There is a converse. My dad a General Practitioner, family Doctor. Said when he was almost dead, unbeknown to me at the time, but he died before I next saw him. I saw him after he died but would never do that again! Some cultures believe in that, big in West Indies, open casket. He said “when I was a young Dr, old people used to say to me “there is a lot of pain with getting old Dr”, I never understood, Dad said then. but I know now! It’s a fact of life, get over it, cope with it best you can, but no need to drone on to the man who comes to fix you’re heating about it every minute he’s in you’re house!

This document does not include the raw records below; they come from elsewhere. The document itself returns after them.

(** * Concrete runs *)

Definition demoH_pool : BufferSource := pool_source init_pools init_pools_wf None.
Definition demoH_timeout (e : error) : bool := false.
#[local] Existing Instance demoH_pool.
#[local] Instance demoH_conn : InnerRead HState := HttpHeaderConn demoH_timeout.
Definition demoH_hd : list byte := lit "HTTP/1.1 200 OK" ++ [x0d; x0a; x0d; x0a].
Definition demoH_src : list ev := (EB <$> demoH_hd) ++ [EB x61; EGap; EB x62].
Definition demoH_init : world HState := init demoH_src bufioBufferSize (MkHS false None) 1.
Definition demoH_1 : world HState := set_thread 0 (Inside 9) (enter (conn demoH_init)).1 demoH_init.
Definition demoH_2 : world HState := do_read 9 0 demoH_1.
Lemma demoH_run : rtc step demoH_init demoH_2.
Proof.
  apply (rtc_l _ _ demoH_1). { apply (step_enter demoH_init 0 9 (enter (conn demoH_init)).1); reflexivity. }
  apply (rtc_l _ _ demoH_2); [|apply rtc_refl]. apply (step_do_read 9 0 demoH_1). reflexivity.
Qed.
Lemma demoH_header : header demoH_hd.
Proof. apply (header_line (lit "HTTP/1.1 200 OK" ++ [x0d]) [x0d; x0a]); [by vm_compute; set_solver| reflexivity|]. apply (header_end [x0d]); [set_solver|reflexivity]. Qed.
Lemma httpheader_response_witness : header demoH_hd /\ rtc step demoH_init demoH_2 /\ results demoH_2 = [([x61], None)] /\ exists q, [x61; x62] = concat (results demoH_2).*1 ++ q.
Proof.
  split; [exact demoH_header|]. split; [exact demoH_run|]. assert (Er : results demoH_2 = [([x61], None)]) by (vm_compute; reflexivity). split; [exact Er|].
  destruct (@httpheader_response demoH_timeout demoH_pool demoH_src demoH_hd [x61; x62] 1 demoH_2 demoH_header) as [_ (q & E & _)]; [apply Nat.leb_le; vm_compute; reflexivity|vm_compute; reflexivity|exact demoH_run| |by exists q].
  rewrite Er. constructor; [|constructor]. by intros (e & E & _).
Defined.

(** A deadline that expires between the two bytes of a line end: the read is called
    retryable, but the part of the line is gone, and the rest of the line is taken for the
    end of the header, so the reader gets header lines as data. *)
Theorem httpheader_retry_ends_header :
  let s := (EB <$> lit "HTTP/1.1 200 OK" ++ [x0d]) ++ [EErr ErrDeadlineExceeded] ++ (EB <$> [x0a] ++ lit "A: b" ++ [x0d; x0a; x0d; x0a]) in
  let x := NewReaderSize s bufioBufferSize in
  let '(c, q) := http_read demoH_timeout 99 (x, MkHS false None) in
  q = Ret ([], Some (Wrap "httpheader: read response header" ErrDeadlineExceeded), None) /\
  (http_read demoH_timeout 99 c).2 = Ret (lit "A: b" ++ [x0d; x0a; x0d; x0a], None, None).
Proof. vm_compute. done. Qed.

There were a handful of old ladies (no men) who were skinny and had 3 or 4 letters from the queen I think Alice, the loveliest was the oldest 108. Non of them droned on about their ailments aches and pains, neither did they blame anyone else. They filled you’re life wis a big broad smile and had light in their eyes. They weren’t big fat whales slumped in a soft lay back chair. You felt honoured to be in their presense. I wander how it was they lived years after reaching a hundred? It’s as plain as day! They didn’t fill their time making everyone around them responsible for what they should have seen to in their time, which is now very short, compared to Alice and others.
Now it’s my turn to take responsibility for the condition of my body and mind, go forward not back, don’t look back except to find better alternatives than you’ve not known or ignored before, future ways and behaviours are you’re reward for learning experiences of long life. And not fill young peoples lives with knowledge of all you’re ailments. They’ll find out in turn when they need to know. Just be a good example to them.
One book I read suggested that surrounding oneself with like minded people was a good and positive thing.